Barbour's novel, Geek God, is part of a 10-book bundle — the nine other books were written by American authors — that recently made the USA Today bestselling list.
It's quite an accomplishment for Barbour, whose books have a strong Newfoundland influence.
"I'm just so passionate about Newfoundland that I can't not write about here," Barbour said during an interview with Here and Now.
Sold more than 100,000 e-books
Barbour's writing career has taken flight over the past two years. She has published six romance novels and plans to have six more finished by the end of 2015.
Most are set in the fictional community of Heart's Ease, Trinity Bay.
She has sold more than 100,000 electronic versions of her books, primarily in the United States, earning her enough money to stay at home with her young son and continue to dream up characters and storylines.
"I'm certainly not wealthy, but I'm able to make a living," she said.
"This is my career. This is what I do seven days-a-week."
Barbour is deeply in love with her home province, and doesn't have to look far for inspiration.
"I read a lot of romance novels, and I thought to myself, people like the windswept cliffs and they like the quaint villages and they like the small town feel. We have all that in Newfoundland," she said.
Romance nothing to be ashamed of
Barbour has dabbled in many genres in her writing career.
She credits her late grandmother's influence for setting her on her current path.
Elizabeth Hampden was a avid reader of romance novels, and helped instill a love of reading and writing into her granddaughter.

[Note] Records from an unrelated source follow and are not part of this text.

(** [x] is replaced by [y] in its list. *)
Lemma replace_ok s s' t h l1 x y l2 :
  chain s t h (l1 ++ x :: l2) h -> NoDup (h :: l1 ++ x :: l2) -> y ∉ h :: l1 ++ x :: l2 ->
  sp_next s' (List.last l1 h) = Some y -> sp_next s' y = Some (hd h l2) -> sp_prev s' y = (Some (List.last l1 h), t) ->
  (forall d, d ∈ h :: l1 ++ l2 -> d <> List.last l1 h -> sp_next s' d = sp_next s d) ->
  (forall d, d ∈ l1 ++ l2 -> sp_prev s' d = if decide (d = hd h l2) then (Some y, t) else sp_prev s d) ->
  chain s' t h (l1 ++ y :: l2) h.
Proof.
  intros Hc Hnd Hy H1 H2 H3 Hn Hp. apply chain_app in Hc as (C1 & C2 & C3).
  apply NoDup_cons in Hnd as [Hh Hnd]. apply NoDup_app in Hnd as (N1 & Hd & N2). apply NoDup_cons in N2 as [Hx N2].
  assert (Hh1 : h ∉ l1) by (intros E; apply Hh, elem_of_app; by left).
  apply chain_app. split_and!; [|done|].
  - eapply (chain_retarget s); [exact C1|by constructor| |exact H1|].
    + intros d Hd'. apply Hn. apply elem_of_cons in Hd' as [->|Hd']; [left|right; apply elem_of_app; by left].
    + intros d Hd'. rewrite Hp by (apply elem_of_app; by left). rewrite decide_False; [done|]. intros ->.
      destruct l2 as [|z l2]; [done|]. apply (Hd z Hd'). right. left.
  - destruct l2 as [|z l2]; cbn [hd chain] in *; [done|]. destruct C3 as (_ & _ & C3).
    apply NoDup_cons in N2 as [Hz N2]. split_and!; [done| |].
    + rewrite Hp by (apply elem_of_app; right; left). by rewrite decide_True.
    + eapply chain_frame; [exact C3|..]; intros d Hd'.
      * apply Hn; [right; apply elem_of_app; by right|]. intros ->.
        pose proof (last_elem h l1) as [Hl|Hl]%elem_of_cons; [apply Hh; rewrite <- Hl; apply elem_of_app; right; by right|].
        apply (Hd _ Hl). by right.
      * rewrite Hp by (apply elem_of_app; right; by right). rewrite decide_False; [done|]. by intros ->.
Qed.

Lemma same_params_trans s1 s2 s3 : same_params s1 s2 -> same_params s2 s3 -> same_params s1 s3.
Proof. intros (H1 & H2 & H3 & H4 & H5) (G1 & G2 & G3 & G4 & G5). repeat split; congruence. Qed.

Lemma inner_unlisted s L j :
  slab_inv s L -> 0 <= j < sp_npages s -> tag s j = 0 -> slab_at s j = 0 \/ slab_at s j = NGX_SLAB_PAGE_BUSY -> unlisted L j.
Proof.
  intros Hinv Hj Ht Hv. destruct (iv_params _ _ Hinv) as [_ _ A3 _ _].
  destruct (iv_page _ _ Hinv j Hj) as [_ _ K|m _ K (K1 & K2 & _) _ _|m _ K (K1 & K2 & _) _|sh K _ _|sh K _ _ _]; [done|lia|lia|..];
    pose proof (ch_tag _ _ _ K); pose proof (type_of_pos sh); lia.
Qed.

Lemma free_listed s L i :
  slab_inv s L -> i ∈ L DFree -> 0 <= i < sp_npages s /\ tag s i = 0 /\ run s i (slab_at s i) 0 /\ listed L i DFree.
Proof.
  intros Hinv Hi. destruct (iv_in _ _ Hinv _ _ Hi) as [_ Hr]. split; [done|].
  destruct (iv_page _ _ Hinv i Hr) as [_ _ K|m _ _ _ _ K|m K1 K2 K3 K4|sh _ _ [_ K]|sh _ _ _ K].
  - by apply K in Hi.
  - by apply K in Hi.
  - by subst m.
  - by apply (K DFree) in Hi.
  - by apply K in Hi.
Qed.

(** The descriptors of a list are in the pool and distinct. *)
Lemma list_valid s L h : slab_inv s L -> head s h -> NoDup (h :: (DPage <$> L h)) /\ Forall (fun d => valid s d = true) (h :: (DPage <$> L h)).
Proof.
  intros Hinv Hh. destruct (iv_list _ _ Hinv h Hh) as [_ Hnd]. split.
  - constructor; [|apply NoDup_fmap_2; [by intros ? ? [= ?]|done]]. intros (j & -> & _)%list_elem_of_fmap. done.
  - constructor; [destruct h as [|m|m]; [done|by apply valid_slot|done]|]. apply Forall_forall. intros d (j & -> & Hj)%list_elem_of_fmap.
    apply valid_page. by apply (iv_in _ _ Hinv h j).
Qed.

(** The free list after [pages] of the [n] pages at [i] were taken. *)
Definition carved (f1 : list Z) (i pages n : Z) (f2 : list Z) : list Z :=
  f1 ++ (if pages <? n then [i + pages] else []) ++ f2.

Section Carve.
Context (s : slab_pool) (L : desc -> list Z) (f1 : list Z) (i : Z) (f2 : list Z) (pages : Z).
Hypothesis Hinv : slab_inv s L.
Hypothesis HL : L DFree = f1 ++ i :: f2.
Hypothesis Hpages : 0 < pages <= slab_at s i.
Let n := slab_at s i.
Let p := List.last (DPage <$> f1) DFree.
Let nx := hd DFree (DPage <$> f2).

Lemma carve_run : 0 <= i < sp_npages s /\ tag s i = 0 /\ run s i n 0 /\ listed L i DFree.
Proof using Hinv HL Hpages. apply free_listed; [done|]. rewrite HL. apply elem_of_app. right. left. Qed.

Lemma carve_chain :
  chain s 0 DFree ((DPage <$> f1) ++ DPage i :: (DPage <$> f2)) DFree /\
  NoDup (DFree :: (DPage <$> f1) ++ DPage i :: (DPage <$> f2)) /\
  Forall (fun d => valid s d = true) (DFree :: (DPage <$> f1) ++ DPage i :: (DPage <$> f2)).
Proof using Hinv HL Hpages.
  destruct (iv_list _ _ Hinv DFree I) as [Hc _]. destruct (list_valid s L DFree Hinv I) as [Hnd Hv].
  rewrite HL, fmap_app, fmap_cons in Hc, Hnd, Hv. done.
Qed.

Lemma carve_pred : p = DFree \/ exists j, p = DPage j /\ j ∈ f1.
Proof. pose proof (last_elem DFree (DPage <$> f1)) as [H|(j & H & ?)%list_elem_of_fmap]%elem_of_cons; eauto. Qed.

Lemma carve_succ : nx = DFree \/ exists j, nx = DPage j /\ j ∈ f2.
Proof. pose proof (hd_elem DFree (DPage <$> f2)) as [H|(j & H & ?)%list_elem_of_fmap]%elem_of_cons; eauto. Qed.

Lemma carve_other j : j ∈ f1 ++ f2 -> j <> i /\ tag s j = 0 /\ j ∈ L DFree /\ 0 <= j < sp_npages s.
Proof using Hinv HL Hpages.
  intros Hj. assert (HjL : j ∈ L DFree) by (rewrite HL; rewrite elem_of_app in *; rewrite elem_of_cons; tauto).
  destruct (free_listed s L j Hinv HjL) as (? & ? & _). split_and!; [|tauto|done|lia|lia].
  intros ->. destruct (iv_list _ _ Hinv DFree I) as [_ Hnd]. rewrite HL in Hnd.
  apply NoDup_app in Hnd as (_ & Hd & [Hd' _]%NoDup_cons). apply elem_of_app in Hj as [Hj|Hj]; [apply (Hd i Hj); left|done].
Qed.

Lemma carve_valid : valid s p = true /\ valid s nx = true /\ sp_next s (DPage i) = Some nx /\ sp_prev s (DPage i) = (Some p, 0).
Proof using Hinv HL Hpages.
  destruct carve_chain as (Hc & _ & Hv). apply chain_app in Hc as (_ & Hpv & Hc). split_and!; [..|done].
  - destruct carve_pred as [Ep|(j & Ep & Hj)]; rewrite Ep; [done|]. apply valid_page, carve_other, elem_of_app. by left.
  - destruct carve_succ as [Ep|(j & Ep & Hj)]; rewrite Ep; [done|]. apply valid_page, carve_other, elem_of_app. by right.
  - unfold nx. destruct f2; [done|by destruct Hc].
Qed.

(** What the new links do. *)
Record carve_links (s1 : slab_pool) : Prop := {
  cl_params : same_params s s1;
  cl_word : sp_word s1 = sp_word s;
  cl_chain : chain s1 0 DFree (DPage <$> carved f1 i pages n f2) DFree;
  cl_slab j : slab_at s1 j = if decide (j = i + pages /\ pages < n) then n - pages else slab_at s j;
  cl_tag j : j ∈ carved f1 i pages n f2 -> tag s1 j = 0;
  cl_frame d : d <> DFree -> (forall j, j ∈ carved f1 i pages n f2 -> d <> DPage j) ->
    sp_next s1 d = sp_next s d /\ sp_prev s1 d = sp_prev s d
}.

I read a lot of romance novels, and I thought to myself, people like the windswept cliffs and they like the quaint villages and they like the small town feel. We have all that in Newfoundland.- Victoria Barbour
Nearly six years ago, Hampden was diagnosed with cancer and died within three months.
She left all her romance novels to her granddaughter.
After she finished reading them, Barbour decided she could write one.
"What reading those books did for me, that I didn't expect, was that they gave me such a release and such an escape and it made me realize that romance isn't something to be ashamed of. You shouldn't be ashamed of reading it, and you shouldn't be ashamed of writing it because it fills a need that people have.
"For me that need was an escape to a happier place. And out of that I thought, I want to do that for other people. And I think I can, and I think Nan would be really proud of me."
Attractively priced bundle
Barbour said being named to the bestseller's list "was something that was completely out of left field."
She said it's common for a group of self-published authors to package their books into an attractively priced bundle in order to reach more readers.
"It just happened that there was something about this set that people really wanted to order it and in our very first week we hit that list," she said.
Barbour said there are pros and cons to being self-published, but she can't imagine doing it any other way.
She comes from a strong business background, with her family establishing Ches's Fish and Chips, a highly recognizable chain of restaurants.
"I have a very business oriented mindset," she said.
"I grew up knowing about what it takes to run a business and I thought, I want to do this. I want to be in control."